(** C1, as the code has it: the first entry in list order that qualifies,
    by either test, gives the identifier.  An entry named ["mitre-attack"]
    wins over everything after it, whatever it is, and over nothing that
    qualifies before it. *)
Theorem set_id_first_qualifying (obj : list (string * value))
    (before after : list value) (p : value) :
  dict_get obj "external_references" = Some (VList (before ++ p :: after)) ->
  forallb reference_entry before = true ->
  existsb qualifies before = false ->
  qualifies p = true ->
  _set_id (VDict obj) = Ok (external_id_of p).
Proof.
  intros Hrefs Hentries Hnone Hp.
  rewrite (set_id_list _ _ Hrefs).
  assert (Hloop : _set_id_loop (before ++ p :: after)
                  = Ok (Some (external_id_of p))).
  { clear Hrefs. induction before as [|q before IH]; simpl app.
    - now apply set_id_loop_hit.
    - simpl in Hentries, Hnone.
      apply andb_prop in Hentries. destruct Hentries as [Hq Hentries].
      apply orb_false_elim in Hnone. destruct Hnone as [Hnq Hnone].
      rewrite set_id_loop_skip by assumption. now apply IH. }
  now rewrite Hloop.
Qed.

Lemma set_id_first_qualifying_example :
  _set_id (VDict [("external_references",
                   VList ([VDict [("source_name", VStr "capec")]]
                          ++ mitre_reference :: [nist_reference; VInt 7]))])
  = Ok (external_id_of mitre_reference).
Proof.
  apply (set_id_first_qualifying _ [VDict [("source_name", VStr "capec")]]
           [nist_reference; VInt 7] mitre_reference); reflexivity.
Defined.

[Task]: The expected answer is an exact copy of the lines beginning at the one with "Ok (external_id_of mitre_reference)." and running to the end of the entries above.

[Solution to this problem]:
  = Ok (external_id_of mitre_reference).
Proof.
  apply (set_id_first_qualifying _ [VDict [("source_name", VStr "capec")]]
           [nist_reference; VInt 7] mitre_reference); reflexivity.
Defined.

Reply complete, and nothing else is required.